[YOUR OBJECTIVE]: Each line from the one with "the target. *)" to the final line of the data must be reproduced exactly, and no other line may appear.

[TASK DATA]:
▼▼▼
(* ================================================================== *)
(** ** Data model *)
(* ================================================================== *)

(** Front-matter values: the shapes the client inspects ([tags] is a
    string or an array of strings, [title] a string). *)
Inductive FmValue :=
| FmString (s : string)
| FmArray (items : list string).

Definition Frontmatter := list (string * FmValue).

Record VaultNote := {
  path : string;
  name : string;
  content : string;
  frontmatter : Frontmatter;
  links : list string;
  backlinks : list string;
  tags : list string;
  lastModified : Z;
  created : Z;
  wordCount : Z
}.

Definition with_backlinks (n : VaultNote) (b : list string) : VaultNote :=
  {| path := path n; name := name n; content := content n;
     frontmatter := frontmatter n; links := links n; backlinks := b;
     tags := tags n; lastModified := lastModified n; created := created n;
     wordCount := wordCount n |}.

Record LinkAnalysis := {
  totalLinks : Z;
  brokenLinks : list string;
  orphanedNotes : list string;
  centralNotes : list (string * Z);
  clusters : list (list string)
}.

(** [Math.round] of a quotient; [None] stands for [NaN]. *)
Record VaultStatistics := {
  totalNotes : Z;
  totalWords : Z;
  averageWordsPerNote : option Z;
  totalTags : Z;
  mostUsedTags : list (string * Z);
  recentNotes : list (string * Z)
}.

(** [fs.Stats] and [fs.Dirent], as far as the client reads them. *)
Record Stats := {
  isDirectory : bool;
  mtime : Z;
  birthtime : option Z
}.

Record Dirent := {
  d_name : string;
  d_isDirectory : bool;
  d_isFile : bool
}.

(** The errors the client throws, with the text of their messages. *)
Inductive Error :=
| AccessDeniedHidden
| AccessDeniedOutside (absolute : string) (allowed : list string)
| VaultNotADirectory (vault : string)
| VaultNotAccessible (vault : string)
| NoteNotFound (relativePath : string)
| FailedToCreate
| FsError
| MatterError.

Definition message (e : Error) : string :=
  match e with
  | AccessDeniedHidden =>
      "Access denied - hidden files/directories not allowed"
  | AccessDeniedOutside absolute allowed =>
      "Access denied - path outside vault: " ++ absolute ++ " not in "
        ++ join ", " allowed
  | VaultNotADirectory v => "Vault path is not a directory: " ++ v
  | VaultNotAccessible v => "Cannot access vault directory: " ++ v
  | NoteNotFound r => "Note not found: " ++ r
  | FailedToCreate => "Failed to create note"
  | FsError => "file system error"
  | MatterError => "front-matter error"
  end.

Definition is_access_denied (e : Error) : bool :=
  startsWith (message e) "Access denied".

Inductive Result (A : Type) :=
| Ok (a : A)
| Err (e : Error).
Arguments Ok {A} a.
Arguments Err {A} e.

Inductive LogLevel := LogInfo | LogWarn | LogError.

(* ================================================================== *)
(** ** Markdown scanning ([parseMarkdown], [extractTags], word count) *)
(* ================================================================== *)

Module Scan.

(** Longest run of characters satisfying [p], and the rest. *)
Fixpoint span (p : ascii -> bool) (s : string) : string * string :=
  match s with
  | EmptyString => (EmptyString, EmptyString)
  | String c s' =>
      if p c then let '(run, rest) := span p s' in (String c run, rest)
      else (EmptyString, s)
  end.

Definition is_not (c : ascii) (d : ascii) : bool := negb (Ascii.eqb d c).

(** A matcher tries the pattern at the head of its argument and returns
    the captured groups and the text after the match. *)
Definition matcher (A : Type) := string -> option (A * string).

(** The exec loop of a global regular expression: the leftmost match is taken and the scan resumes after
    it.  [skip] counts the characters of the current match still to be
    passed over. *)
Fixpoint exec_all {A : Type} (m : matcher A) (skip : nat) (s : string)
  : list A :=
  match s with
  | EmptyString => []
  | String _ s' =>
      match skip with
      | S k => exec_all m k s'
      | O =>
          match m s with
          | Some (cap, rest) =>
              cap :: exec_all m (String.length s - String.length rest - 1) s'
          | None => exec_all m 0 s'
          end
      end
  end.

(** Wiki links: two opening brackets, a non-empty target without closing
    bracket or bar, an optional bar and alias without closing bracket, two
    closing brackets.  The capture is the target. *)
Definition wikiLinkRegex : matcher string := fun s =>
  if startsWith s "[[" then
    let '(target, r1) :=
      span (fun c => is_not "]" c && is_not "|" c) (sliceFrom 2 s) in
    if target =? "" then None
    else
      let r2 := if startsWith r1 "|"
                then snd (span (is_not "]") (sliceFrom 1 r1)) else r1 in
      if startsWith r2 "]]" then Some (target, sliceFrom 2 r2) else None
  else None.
▲▲▲
[EXERCISE RESULT]:
    closing brackets.  The capture is the target. *)
Definition wikiLinkRegex : matcher string := fun s =>
  if startsWith s "[[" then
    let '(target, r1) :=
      span (fun c => is_not "]" c && is_not "|" c) (sliceFrom 2 s) in
    if target =? "" then None
    else
      let r2 := if startsWith r1 "|"
                then snd (span (is_not "]") (sliceFrom 1 r1)) else r1 in
      if startsWith r2 "]]" then Some (target, sliceFrom 2 r2) else None
  else None.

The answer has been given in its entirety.